Бессюжетность Бабеля

Никаких рассуждений. — Тщательн[ый] выбор слов. […] Очень просто, фактическое изложение, без излишних описаний.[585]

…не объясняйте! Пожалуйста, не надо никаких объяснений — покажите, а там читатель сам разберется! [586]

Нарративная связанность рассказов Исаака Бабеля не раз ставилась под вопрос. Не кто иной, как их автор сам первым высказал сомнение насчет внутренней связанности своих произведений: «Чем держатся мои вещи? Каким цементом? Они же должны рассыпаться при первом толчке». На этот вопрос, не раз произносимый в раздражении, как сообщает К. Паустовский, Бабель сам себе отвечал, что его вещи держатся только стилем. Но тут же добавлял, смеясь: «Кто поверит, что рассказ может жить одним стилем, без содержания, без сюжета, без интриги? Дикая чепуха»[587]. Этот второй вопрос к самому себе, конечно, не аннулирует вышецитированного ответа, наоборот, только подкрепляет его. Вопреки здравому смыслу традиционных представлений о нарративном единстве, Бабель вполне серьезно утверждает, что внутренняя связанность его вещей основывается только на стиле. Тем самым он приписывает своей прозе такой тип когерентности, который является конститутивным в словесном искусстве, т. е. в поэтической, «орнаментальной» прозе.

Исследователями полностью подтверждалась эта самохарактеристика автора. Не раз было указано на разложение традиционного сюжета у Бабеля, и многие исследователи исходят из того, что единство его рассказов обеспечивается уже не неким единым действием, основывается уже не на временно–причинной последовательности мотивов, а на таких, по существу, поэтических приемах, как контраст или сходство, т. е. на конститутивном в словесном искусстве отношении эквивалентности.

Уже Н. Степанов констатировал, что «фабула у Бабеля развивается не по событийной наметке происшествий, а по скрытым „внутри“ рассказа ассоциациям», что «смысл–фабула рождается из столкновения слов»[588].

М. Дрозда писал об «антиповествовательных» прозаических вещах в бабелевской «Конармии», отличающихся «фрагментарностью» и «несвязанностью». Но, заставляя эпизоды и мотивы скрещиваться, пересекаться и мешать друг другу, Бабель создает, подчеркивает Дрозда, одно целое, которое само по себе больше, чем обычная эпическая сумма эпизодов.
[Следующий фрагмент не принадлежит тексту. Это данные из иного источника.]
(** * rid-kit: bias-script synthesis, selection and resubmission

    A shallow embedding of

    - [rid/common/plumed/make_plumed.py]  (CV resolution, the custom CV parser
      and the three script synthesizers),
    - [rid/op/run_select.py]              ([RunSelect.execute]: its selection
      block, and the whole method with its effects),
    - [rid/entrypoint/resubmit.py]        (the input files and CV files among
      the other files, and the choice of the steps to reuse),

    followed by the properties of these functions.

    Conventions.  A Python [str] is a [string]; its characters are code points
    below 256.  A function that may raise returns a [result]; the exception
    carries its message.  A [dict] whose iteration order matters is an
    association list in insertion order.  The format templates of
    [rid.common.plumed.plumed_constant], the helpers of [rid.utils] and of
    [rid.common.mol] and Python's own number formatting are not part of the
    sources at hand: they are parameters, collected in type classes. *)

From Stdlib Require Import ZArith String Ascii List Lia DecimalString.
From Stdlib Require Import Floats.PrimFloat Floats.SpecFloat Floats.FloatOps.
From stdpp Require Import base option list gmap strings.

Open Scope string_scope.
Open Scope list_scope.
Open Scope Z_scope.

(* ===================================================================== *)
(** * Exceptions and results *)
(* ===================================================================== *)

(** The exceptions the modelled code can raise, with their messages. *)
Inductive exn : Type :=
| RuntimeError (msg : string)
| AssertionError (msg : string)
| IndexError (msg : string)
| KeyError (key : string)
| TypeError (msg : string)
| ValueError (msg : string)
| UnboundLocalError (name : string)
| FileNotFoundError (path : string).

Inductive result (A : Type) : Type :=
| Ok (a : A)
| Raise (e : exn).

Arguments Ok {A} a.
Arguments Raise {A} e.

#[global] Instance result_ret : MRet result := fun A a => Ok a.
#[global] Instance result_bind : MBind result := fun A B f m =>
  match m with
  | Ok a => f a
  | Raise e => Raise e
  end.

Definition is_ok {A} (r : result A) : bool :=
  match r with Ok _ => true | Raise _ => false end.

(** [assert cond, msg] *)
Definition py_assert (cond : bool) (msg : string) : result unit :=
  if cond then Ok tt else Raise (AssertionError msg).

(** [l[i]] on a list, for a non-negative or negative index. *)
Definition py_index {A} (l : list A) (i : Z) : result A :=
  let n := Z.of_nat (length l) in
  let j := if i <? 0 then i + n else i in
  if (0 <=? j) && (j <? n) then
    match l !! Z.to_nat j with
    | Some a => Ok a
    | None => Raise (IndexError "list index out of range")
    end
  else Raise (IndexError "list index out of range").

(** [l[i] = v] on a list. *)
Definition py_setitem {A} (l : list A) (i : Z) (v : A) : result (list A) :=
  let n := Z.of_nat (length l) in
  let j := if i <? 0 then i + n else i in
  if (0 <=? j) && (j <? n) then Ok (<[Z.to_nat j := v]> l)
  else Raise (IndexError "list assignment index out of range").

(* ===================================================================== *)
(** * Python string operations *)
(* ===================================================================== *)

Module PyStr.

Definition newline : string := String (ascii_of_nat 10) "".

(** [str.isspace] on one character (code points below 256): TAB, LF, VT, FF,
    CR, the separators FS, GS, RS, US, the space, NEL and the no-break space. *)
Definition is_space (c : ascii) : bool :=
  let n := nat_of_ascii c in
  (((9 <=? n) && (n <=? 13)) || ((28 <=? n) && (n <=? 32))
   || (n =? 133) || (n =? 160))%nat.

(** [sub in s] *)
Fixpoint contains (sub s : string) : bool :=
  String.prefix sub s ||
  match s with
  | EmptyString => false
  | String _ s' => contains sub s'
  end.

(** [s.split(sep)] for a non-empty [sep]; [skip] counts the characters of a
    separator found earlier that are still to be passed over. *)
Fixpoint split_aux (sep : string) (skip : nat) (s : string) : list string :=
  match s with
  | EmptyString => [""]
  | String c s' =>
      match skip with
      | S k => split_aux sep k s'
      | O =>
          if String.prefix sep s
          then "" :: split_aux sep (String.length sep - 1) s'
          else match split_aux sep 0 s' with
               | p :: ps => String c p :: ps
               | [] => [String c ""]
               end
      end
  end.

Definition split (sep s : string) : list string := split_aux sep 0 s.

Fixpoint lstrip (s : string) : string :=
  match s with
  | EmptyString => ""
  | String c s' => if is_space c then lstrip s' else s
  end.

Fixpoint rstrip (s : string) : string :=
  match s with
  | EmptyString => ""
  | String c s' =>
      match rstrip s' with
      | EmptyString => if is_space c then "" else String c ""
      | r => String c r
      end
  end.

(** [s.strip()] *)
Definition strip (s : string) : string := lstrip (rstrip s).

(** [s.split()]: the maximal runs of characters that are not white space. *)
Fixpoint split_ws (s : string) : list string :=
  match s with
  | EmptyString => []
  | String c s' =>
      if is_space c then split_ws s'
      else match s' with
           | EmptyString => [String c ""]
           | String c' _ =>
               if is_space c' then String c "" :: split_ws s'
               else match split_ws s' with
                    | t :: ts => String c t :: ts
                    | [] => [String c ""]
                    end
           end
  end.

(** [sep.join(l)] *)
Fixpoint join (sep : string) (l : list string) : string :=
  match l with
  | [] => ""
  | [x] => x
  | x :: l' => x +:+ sep +:+ join sep l'
  end.

(** [fp.readlines()]: every line keeps its newline; the last line may lack one. *)
Fixpoint readlines (s : string) : list string :=
  match s with
  | EmptyString => []
  | String c s' =>
      if Ascii.eqb c (ascii_of_nat 10) then String c "" :: readlines s'
      else match readlines s' with
           | [] => [String c ""]
           | l :: ls => String c l :: ls
           end
  end.

(** [str(n)] for an [int]. *)
Definition of_Z (z : Z) : string := NilZero.string_of_int (Z.to_int z).
Definition of_nat (n : nat) : string := NilZero.string_of_uint (Nat.to_uint n).

End PyStr.

(* ===================================================================== *)
(** * Python values and the parameters of the model *)
(* ===================================================================== *)

(** A Python number: [int] or [float]. *)
Inductive pynum : Type :=
| PyInt (z : Z)
| PyFloat (f : float).

(** The values that reach a format template or [list_to_string]. *)
Inductive pyval : Type :=
| VNone
| VNum (n : pynum)
| VStr (s : string).

(** [kappa] and [at] of [make_restraint_plumed]: one number, or a sequence. *)
Inductive scalar_or_seq : Type :=
| Scalar (n : pynum)
| Seq (l : list pyval).

(** [dihedral_info]: residue id -> (angle name -> atom ids), in insertion order. *)
Definition dihedral_info : Type := list (Z * list (string * list Z)).

(** [distance_info]: "id1 id2" -> value, in insertion order. *)
Definition distance_info : Type := list (string * pyval).

(** [rid.common.plumed.plumed_constant]: every field is [template.format(...)]
    of the template of that name, as a function of the keyword arguments the
    code passes. *)
Class PlumedConstant : Type := {
  dihedral_name : Z -> Z -> string;
  distance_name : Z -> Z -> string;
  dihedral_def_from_atoms : string -> Z -> Z -> Z -> Z -> string;
  distance_def_from_atoms : string -> string -> string -> string;
  deepfe_def : float -> float -> string -> string -> string;
  print_def : Z -> string -> string -> string;
  restraint_def : string -> string -> pyval -> pyval -> string
}.

(** [rid.utils], [rid.common.mol] and the built-in [int]. *)
Class RidLib : Type := {
  list_to_string : list pyval -> string -> string;
  get_dihedral_from_resid : option string -> option (list Z) -> dihedral_info;
  get_distance_from_atomid : option string -> option (list Z) -> distance_info;
  py_int : string -> option Z
}.

(** The files [open] can read: path -> text, as a reader in text mode delivers
    it (line ends already translated to LF). *)
Abbreviation filesystem := (gmap string string).

(* ===================================================================== *)
(** * rid/common/plumed/make_plumed.py *)
(* ===================================================================== *)

Module MakePlumed.
Import PyStr.

Section Plumed.
Context `{PC : PlumedConstant} `{RL : RidLib}.

Definition angle_id (ang : string) : result Z :=
  if String.eqb ang "phi" then Ok 0
  else if String.eqb ang "psi" then Ok 1
  else Raise (KeyError ang).

Definition make_restraint (name arg : string) (kappa at_ : pyval) : string :=
  restraint_def name arg kappa at_.

(** The loop of [make_restraint_list] over [enumerate(cv_list)], from index
    [idx] on; [acc] is [(res_list, res_names)]. *)
Fixpoint restraint_loop (idx : nat) (cv_list : list string)
    (kappa at_ : list pyval) (acc : list string * list string)
  : result (list string * list string) :=
  match cv_list with
  | [] => Ok acc
  | cv_print :: rest =>
      let res_name := "res-" +:+ cv_print in
      let res_names := acc.2 ++ [res_name] in
      k ← py_index kappa (Z.of_nat idx);
      a ← py_index at_ (Z.of_nat idx);
      let res_list := acc.1 ++ [make_restraint res_name cv_print k a] in
      restraint_loop (S idx) rest kappa at_ (res_list, res_names)
  end.

Definition make_restraint_list (cv_list : list string) (kappa at_ : list pyval)
  : result (list string * list string) :=
  _ ← py_assert (length cv_list =? length kappa)%nat
        "Make sure `kappa` and `cv_names` have the same length.";
  _ ← py_assert (length cv_list =? length at_)%nat
        "Make sure `at` and `cv_names` have the same length.";
  restraint_loop 0 cv_list kappa at_ ([], []).

Definition make_deepfe_bias (cv_list : list string) (trust_lvl_1 trust_lvl_2 : float)
    (model_list : list string) : string :=
  if (length model_list =? 0)%nat then ""
  else
    let cv_string := list_to_string (VStr <$> cv_list) "," in
    let model_string := list_to_string (VStr <$> model_list) "," in
    deepfe_def trust_lvl_1 trust_lvl_2 model_string cv_string.

Definition make_print (name_list : list string) (stride : Z) (file_name : string)
  : string :=
  print_def stride (list_to_string (VStr <$> name_list) ",") file_name.

Definition make_wholemolecules (atom_index : list Z) : string :=
  let arg_list := list_to_string ((fun a => VNum (PyInt a)) <$> atom_index) "," in
  "WHOLEMOLECULES" +:+ " " +:+ "ENTITY0=" +:+ arg_list +:+ newline.

(** ** The custom CV parser *)

(** The local variables of [user_plumed_def] that the loop updates. *)
Record scan_state : Type := ScanState {
  ret : string;
  cv_names : list string;
  ispath : bool
}.

Definition is_print_line (line : string) : bool :=
  contains "PRINT" line && negb (contains "#" line).

(** The body of [if method == "restrained":] for one line. *)
Definition restrained_line (line : string) (st : scan_state) : result scan_state :=
  if contains ":" line && negb (contains "#" line) then
    field ← py_index (split ":" line) 1;
    cv_type ← py_index (split " " (strip field)) 0;
    if negb (String.eqb cv_type "PATH") && negb (ispath st) then
      label ← py_index (split ":" line) 0;
      Ok (ScanState (ret st) (cv_names st ++ [strip label]) (ispath st))
    else if String.eqb cv_type "PATH" then
      label ← py_index (split ":" line) 0;
      let names := [] ++ [strip (label +:+ ".spath")] in
      label' ← py_index (split ":" line) 0;
      Ok (ScanState (ret st) (names ++ [strip (label' +:+ ".zpath")]) true)
    else Ok st
  else if contains "LABEL" line && negb (contains "#" line) then
    field ← py_index (split "LABEL=" line) 0;
    cv_type ← py_index (split " " (strip field)) 0;
    if negb (String.eqb cv_type "PATH") && negb (ispath st) then
      label ← py_index (split "LABEL=" line) 1;
      Ok (ScanState (ret st) (cv_names st ++ [strip label]) (ispath st))
    else if String.eqb cv_type "PATH" then
      label ← py_index (split "LABEL=" line) 1;
      let names := [] ++ [strip label +:+ ".spath"] in
      label' ← py_index (split "LABEL=" line) 1;
      Ok (ScanState (ret st) (names ++ [strip label' +:+ ".zpath"]) true)
    else Ok st
  else Ok st.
Внутренний строй отдельного рассказа повторяет структуру целого цикла. Цельность рассказа и цельность цикла даны не «сюжетными связями» (souvislosti d?jov?), а «связями конфронтационными» (souvislosti konfronta?n?). При помощи метода конфронтации, приходящего на смену эпической последовательности, Бабель стремится, по мнению Дрозды, к «обнажению точек зрения». К такой цели приводят не «непрерывность» и «синтетичность» действия, а его «прерывность» и «рассеяние эпизодов»[589]. В итоге Дрозда подразумевает, что в повествовании Бабеля поэтический принцип сопоставления одерживает верх над нарративным законом временнбй и причинной последовательности.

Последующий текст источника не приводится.